[Opening Provided records section]
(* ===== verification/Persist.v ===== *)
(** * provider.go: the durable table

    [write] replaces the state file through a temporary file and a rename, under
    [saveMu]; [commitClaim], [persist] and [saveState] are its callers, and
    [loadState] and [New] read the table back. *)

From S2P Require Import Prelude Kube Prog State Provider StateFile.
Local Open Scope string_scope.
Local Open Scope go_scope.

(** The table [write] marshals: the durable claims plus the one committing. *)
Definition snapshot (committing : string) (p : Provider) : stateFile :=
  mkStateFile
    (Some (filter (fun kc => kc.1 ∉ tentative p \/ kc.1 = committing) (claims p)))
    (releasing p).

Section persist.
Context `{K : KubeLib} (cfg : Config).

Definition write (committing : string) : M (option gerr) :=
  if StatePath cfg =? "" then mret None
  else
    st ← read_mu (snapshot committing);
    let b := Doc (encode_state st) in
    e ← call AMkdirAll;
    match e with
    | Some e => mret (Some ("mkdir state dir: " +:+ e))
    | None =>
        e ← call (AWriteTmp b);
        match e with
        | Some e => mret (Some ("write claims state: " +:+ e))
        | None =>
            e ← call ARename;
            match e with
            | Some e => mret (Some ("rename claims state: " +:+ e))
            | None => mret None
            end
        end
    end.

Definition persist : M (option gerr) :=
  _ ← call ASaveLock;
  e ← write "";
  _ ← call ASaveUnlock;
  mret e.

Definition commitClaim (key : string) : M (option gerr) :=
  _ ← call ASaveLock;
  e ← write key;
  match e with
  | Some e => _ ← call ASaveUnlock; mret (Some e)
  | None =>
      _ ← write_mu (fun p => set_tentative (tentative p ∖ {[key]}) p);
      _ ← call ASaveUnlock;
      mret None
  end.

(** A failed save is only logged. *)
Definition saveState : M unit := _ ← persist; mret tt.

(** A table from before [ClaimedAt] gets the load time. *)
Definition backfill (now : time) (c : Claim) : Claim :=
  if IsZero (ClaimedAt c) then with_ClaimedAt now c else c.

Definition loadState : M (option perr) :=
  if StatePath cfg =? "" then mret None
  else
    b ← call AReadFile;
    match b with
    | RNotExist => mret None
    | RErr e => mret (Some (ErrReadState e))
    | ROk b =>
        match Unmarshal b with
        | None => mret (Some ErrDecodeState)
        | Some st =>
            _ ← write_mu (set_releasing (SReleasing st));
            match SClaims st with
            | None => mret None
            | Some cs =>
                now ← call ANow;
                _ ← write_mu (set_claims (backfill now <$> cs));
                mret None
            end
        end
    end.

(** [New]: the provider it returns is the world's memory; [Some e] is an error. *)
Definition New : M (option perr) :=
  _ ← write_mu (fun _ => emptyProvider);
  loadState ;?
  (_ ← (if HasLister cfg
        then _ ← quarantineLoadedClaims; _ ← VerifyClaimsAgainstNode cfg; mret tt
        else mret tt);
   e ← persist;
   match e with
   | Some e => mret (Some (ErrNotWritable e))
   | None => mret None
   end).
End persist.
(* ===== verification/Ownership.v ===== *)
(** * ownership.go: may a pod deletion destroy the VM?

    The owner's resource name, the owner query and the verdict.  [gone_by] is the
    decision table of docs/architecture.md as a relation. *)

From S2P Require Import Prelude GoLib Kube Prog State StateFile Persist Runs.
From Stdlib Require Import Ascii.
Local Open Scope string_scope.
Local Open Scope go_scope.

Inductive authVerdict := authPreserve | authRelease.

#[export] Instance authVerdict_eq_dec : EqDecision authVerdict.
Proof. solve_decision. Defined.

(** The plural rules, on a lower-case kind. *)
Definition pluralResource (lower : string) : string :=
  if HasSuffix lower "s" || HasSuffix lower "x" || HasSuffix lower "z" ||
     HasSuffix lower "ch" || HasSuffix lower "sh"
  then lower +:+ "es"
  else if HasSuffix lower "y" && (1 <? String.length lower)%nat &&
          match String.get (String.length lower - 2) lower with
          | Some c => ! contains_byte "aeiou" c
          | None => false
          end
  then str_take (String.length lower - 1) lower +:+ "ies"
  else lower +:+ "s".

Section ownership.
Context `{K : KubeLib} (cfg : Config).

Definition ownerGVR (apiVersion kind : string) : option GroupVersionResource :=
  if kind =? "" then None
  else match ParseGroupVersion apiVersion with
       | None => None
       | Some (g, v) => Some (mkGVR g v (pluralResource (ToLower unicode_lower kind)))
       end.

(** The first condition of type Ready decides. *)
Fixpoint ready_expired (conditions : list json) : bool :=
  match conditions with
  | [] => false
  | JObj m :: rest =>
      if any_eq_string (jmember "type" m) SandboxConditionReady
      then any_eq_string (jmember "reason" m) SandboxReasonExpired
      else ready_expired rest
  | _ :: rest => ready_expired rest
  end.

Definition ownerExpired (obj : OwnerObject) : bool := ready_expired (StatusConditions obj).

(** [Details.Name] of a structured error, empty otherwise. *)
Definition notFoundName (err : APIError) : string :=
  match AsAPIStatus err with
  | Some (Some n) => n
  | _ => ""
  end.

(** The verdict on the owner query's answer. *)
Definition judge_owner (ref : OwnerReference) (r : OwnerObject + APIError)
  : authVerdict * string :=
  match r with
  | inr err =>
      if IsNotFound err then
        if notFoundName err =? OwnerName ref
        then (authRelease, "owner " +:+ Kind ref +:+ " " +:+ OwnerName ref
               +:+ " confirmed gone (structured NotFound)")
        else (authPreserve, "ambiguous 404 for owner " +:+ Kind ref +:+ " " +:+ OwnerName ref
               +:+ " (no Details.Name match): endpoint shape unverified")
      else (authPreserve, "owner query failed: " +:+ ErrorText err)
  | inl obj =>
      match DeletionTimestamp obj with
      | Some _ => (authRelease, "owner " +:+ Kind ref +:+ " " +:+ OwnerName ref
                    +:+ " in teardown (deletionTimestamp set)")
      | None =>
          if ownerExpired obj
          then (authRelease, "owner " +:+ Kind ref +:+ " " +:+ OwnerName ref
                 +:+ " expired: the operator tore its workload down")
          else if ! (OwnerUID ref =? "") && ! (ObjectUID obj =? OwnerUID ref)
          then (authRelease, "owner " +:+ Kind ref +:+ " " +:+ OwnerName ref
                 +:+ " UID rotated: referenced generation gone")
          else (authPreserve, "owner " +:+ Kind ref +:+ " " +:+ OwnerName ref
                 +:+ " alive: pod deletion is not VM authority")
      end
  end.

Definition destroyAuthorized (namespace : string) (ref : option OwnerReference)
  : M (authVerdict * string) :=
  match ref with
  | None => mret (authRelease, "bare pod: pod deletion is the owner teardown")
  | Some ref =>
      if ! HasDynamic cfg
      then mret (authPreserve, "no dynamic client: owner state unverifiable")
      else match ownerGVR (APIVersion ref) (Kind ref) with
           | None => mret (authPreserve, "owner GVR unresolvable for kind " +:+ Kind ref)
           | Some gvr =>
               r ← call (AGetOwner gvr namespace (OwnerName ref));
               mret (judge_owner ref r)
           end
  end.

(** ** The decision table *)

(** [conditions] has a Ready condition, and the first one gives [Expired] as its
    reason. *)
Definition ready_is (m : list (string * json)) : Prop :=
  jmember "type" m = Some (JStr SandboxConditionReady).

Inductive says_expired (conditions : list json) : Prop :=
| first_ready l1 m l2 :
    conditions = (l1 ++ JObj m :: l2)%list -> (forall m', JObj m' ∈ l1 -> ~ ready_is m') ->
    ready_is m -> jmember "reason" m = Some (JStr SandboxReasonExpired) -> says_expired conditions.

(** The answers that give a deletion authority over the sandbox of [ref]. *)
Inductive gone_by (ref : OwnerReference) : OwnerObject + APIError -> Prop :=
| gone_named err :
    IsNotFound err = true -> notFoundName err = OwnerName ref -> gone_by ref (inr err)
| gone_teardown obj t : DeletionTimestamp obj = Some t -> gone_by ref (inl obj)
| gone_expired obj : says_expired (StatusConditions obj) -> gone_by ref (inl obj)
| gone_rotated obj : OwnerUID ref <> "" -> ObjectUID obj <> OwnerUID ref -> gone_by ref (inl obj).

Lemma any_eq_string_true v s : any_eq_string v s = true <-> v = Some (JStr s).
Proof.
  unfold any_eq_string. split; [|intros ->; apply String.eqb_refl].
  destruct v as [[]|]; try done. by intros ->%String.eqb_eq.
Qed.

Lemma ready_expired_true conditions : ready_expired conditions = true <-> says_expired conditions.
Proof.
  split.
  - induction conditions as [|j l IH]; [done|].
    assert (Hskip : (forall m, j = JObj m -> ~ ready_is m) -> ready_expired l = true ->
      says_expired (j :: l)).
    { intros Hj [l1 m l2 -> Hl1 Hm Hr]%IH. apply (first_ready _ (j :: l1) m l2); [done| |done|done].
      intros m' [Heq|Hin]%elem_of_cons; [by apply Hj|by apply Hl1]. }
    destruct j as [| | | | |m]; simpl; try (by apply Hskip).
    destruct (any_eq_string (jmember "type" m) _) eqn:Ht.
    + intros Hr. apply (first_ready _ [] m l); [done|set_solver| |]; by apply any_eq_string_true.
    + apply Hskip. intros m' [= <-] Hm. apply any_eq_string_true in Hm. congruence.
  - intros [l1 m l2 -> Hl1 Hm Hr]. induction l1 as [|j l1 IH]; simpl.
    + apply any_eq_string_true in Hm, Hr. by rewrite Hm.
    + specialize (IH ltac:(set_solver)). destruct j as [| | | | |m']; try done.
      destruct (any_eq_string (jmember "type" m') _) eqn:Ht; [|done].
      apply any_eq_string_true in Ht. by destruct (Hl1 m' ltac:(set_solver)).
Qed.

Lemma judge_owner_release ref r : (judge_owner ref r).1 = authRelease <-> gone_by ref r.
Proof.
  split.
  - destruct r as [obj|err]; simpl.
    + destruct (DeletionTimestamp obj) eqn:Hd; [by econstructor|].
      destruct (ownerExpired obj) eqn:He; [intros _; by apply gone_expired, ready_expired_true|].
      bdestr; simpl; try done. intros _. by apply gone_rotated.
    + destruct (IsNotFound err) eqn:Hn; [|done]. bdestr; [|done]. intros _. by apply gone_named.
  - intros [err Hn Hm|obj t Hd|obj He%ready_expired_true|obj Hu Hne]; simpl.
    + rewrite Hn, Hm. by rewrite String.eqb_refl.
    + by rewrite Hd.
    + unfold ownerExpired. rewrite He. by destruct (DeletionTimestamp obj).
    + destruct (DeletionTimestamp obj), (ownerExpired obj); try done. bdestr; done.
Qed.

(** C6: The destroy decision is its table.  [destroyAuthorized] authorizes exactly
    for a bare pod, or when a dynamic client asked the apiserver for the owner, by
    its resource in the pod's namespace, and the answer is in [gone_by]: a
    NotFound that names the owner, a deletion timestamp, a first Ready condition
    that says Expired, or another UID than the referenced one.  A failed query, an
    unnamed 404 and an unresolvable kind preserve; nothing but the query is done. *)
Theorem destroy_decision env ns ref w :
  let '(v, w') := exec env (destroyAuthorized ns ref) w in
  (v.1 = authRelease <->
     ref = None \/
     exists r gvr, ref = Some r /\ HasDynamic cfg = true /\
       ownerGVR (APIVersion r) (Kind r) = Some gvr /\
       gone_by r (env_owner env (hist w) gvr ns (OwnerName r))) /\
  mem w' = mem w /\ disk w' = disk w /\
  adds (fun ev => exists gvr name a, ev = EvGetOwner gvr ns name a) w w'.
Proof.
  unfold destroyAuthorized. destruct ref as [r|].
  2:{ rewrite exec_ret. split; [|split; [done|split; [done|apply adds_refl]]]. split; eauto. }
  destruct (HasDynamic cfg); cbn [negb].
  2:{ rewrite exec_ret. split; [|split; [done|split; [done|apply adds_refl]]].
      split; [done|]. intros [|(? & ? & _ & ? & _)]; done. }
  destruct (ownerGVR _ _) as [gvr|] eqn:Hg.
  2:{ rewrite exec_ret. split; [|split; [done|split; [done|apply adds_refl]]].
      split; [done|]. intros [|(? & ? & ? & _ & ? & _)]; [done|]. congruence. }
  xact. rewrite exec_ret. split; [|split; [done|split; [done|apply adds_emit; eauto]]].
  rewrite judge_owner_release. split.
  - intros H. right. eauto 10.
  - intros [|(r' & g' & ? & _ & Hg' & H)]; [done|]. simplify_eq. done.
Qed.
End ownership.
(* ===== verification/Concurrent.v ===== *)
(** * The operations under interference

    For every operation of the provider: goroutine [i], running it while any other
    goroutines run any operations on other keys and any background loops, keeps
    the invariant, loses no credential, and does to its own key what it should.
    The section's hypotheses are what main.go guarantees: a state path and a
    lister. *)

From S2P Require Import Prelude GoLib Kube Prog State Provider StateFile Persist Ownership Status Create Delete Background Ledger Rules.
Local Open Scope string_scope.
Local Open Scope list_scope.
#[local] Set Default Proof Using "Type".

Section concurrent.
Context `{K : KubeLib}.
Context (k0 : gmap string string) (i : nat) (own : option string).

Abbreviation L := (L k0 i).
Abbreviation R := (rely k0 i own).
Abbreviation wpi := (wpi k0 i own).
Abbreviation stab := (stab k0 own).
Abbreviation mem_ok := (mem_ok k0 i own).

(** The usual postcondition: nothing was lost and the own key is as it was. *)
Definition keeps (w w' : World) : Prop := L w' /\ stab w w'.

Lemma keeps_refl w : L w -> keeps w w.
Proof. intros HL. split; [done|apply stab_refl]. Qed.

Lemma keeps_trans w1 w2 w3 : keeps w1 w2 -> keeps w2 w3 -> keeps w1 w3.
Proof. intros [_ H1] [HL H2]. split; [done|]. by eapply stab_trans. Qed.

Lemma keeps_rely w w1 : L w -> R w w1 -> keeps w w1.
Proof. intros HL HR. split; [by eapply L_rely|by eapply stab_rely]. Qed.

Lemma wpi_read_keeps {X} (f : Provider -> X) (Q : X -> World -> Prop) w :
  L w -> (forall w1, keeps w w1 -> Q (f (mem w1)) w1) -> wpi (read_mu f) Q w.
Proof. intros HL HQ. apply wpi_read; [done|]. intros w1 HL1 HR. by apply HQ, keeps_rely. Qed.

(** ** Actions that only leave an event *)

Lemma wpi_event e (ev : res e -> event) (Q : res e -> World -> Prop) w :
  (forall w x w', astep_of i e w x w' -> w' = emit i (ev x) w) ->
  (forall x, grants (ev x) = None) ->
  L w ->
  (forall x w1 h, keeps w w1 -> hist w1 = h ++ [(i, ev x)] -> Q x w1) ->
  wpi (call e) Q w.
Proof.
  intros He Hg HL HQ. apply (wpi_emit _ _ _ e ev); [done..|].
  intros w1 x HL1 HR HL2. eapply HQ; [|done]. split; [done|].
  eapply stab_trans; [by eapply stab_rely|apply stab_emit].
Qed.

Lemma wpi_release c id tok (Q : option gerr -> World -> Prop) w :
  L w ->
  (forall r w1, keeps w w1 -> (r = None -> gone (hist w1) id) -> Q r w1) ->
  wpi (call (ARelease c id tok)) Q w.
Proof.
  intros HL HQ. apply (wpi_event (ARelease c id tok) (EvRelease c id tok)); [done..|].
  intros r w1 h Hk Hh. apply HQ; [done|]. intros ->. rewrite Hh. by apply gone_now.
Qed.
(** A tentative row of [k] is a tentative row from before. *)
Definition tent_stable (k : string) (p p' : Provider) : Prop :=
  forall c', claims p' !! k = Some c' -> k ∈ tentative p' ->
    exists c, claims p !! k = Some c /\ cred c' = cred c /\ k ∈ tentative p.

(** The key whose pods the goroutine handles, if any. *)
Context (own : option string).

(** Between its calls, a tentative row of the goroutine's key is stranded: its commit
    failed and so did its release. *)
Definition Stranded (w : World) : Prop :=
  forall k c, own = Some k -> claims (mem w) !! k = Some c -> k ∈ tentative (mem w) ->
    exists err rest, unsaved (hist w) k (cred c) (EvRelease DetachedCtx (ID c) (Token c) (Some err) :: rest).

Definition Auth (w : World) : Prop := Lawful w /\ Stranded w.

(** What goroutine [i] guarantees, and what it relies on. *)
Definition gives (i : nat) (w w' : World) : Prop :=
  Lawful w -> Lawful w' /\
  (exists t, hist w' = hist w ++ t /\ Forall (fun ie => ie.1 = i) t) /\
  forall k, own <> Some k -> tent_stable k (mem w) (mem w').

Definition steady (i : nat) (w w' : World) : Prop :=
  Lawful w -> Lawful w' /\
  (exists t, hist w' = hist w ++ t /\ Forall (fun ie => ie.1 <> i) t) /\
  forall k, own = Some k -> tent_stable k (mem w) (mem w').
[Closing Provided records section]
Lines with the word "Prop" in them are the answer; report each one from the data.

■ Response below
Definition ready_is (m : list (string * json)) : Prop :=
Inductive says_expired (conditions : list json) : Prop :=
Inductive gone_by (ref : OwnerReference) : OwnerObject + APIError -> Prop :=
Definition keeps (w w' : World) : Prop := L w' /\ stab w w'.
Lemma wpi_read_keeps {X} (f : Provider -> X) (Q : X -> World -> Prop) w :
Lemma wpi_event e (ev : res e -> event) (Q : res e -> World -> Prop) w :
Lemma wpi_release c id tok (Q : option gerr -> World -> Prop) w :
Definition tent_stable (k : string) (p p' : Provider) : Prop :=
Definition Stranded (w : World) : Prop :=
Definition Auth (w : World) : Prop := Lawful w /\ Stranded w.
Definition gives (i : nat) (w w' : World) : Prop :=
Definition steady (i : nat) (w w' : World) : Prop :=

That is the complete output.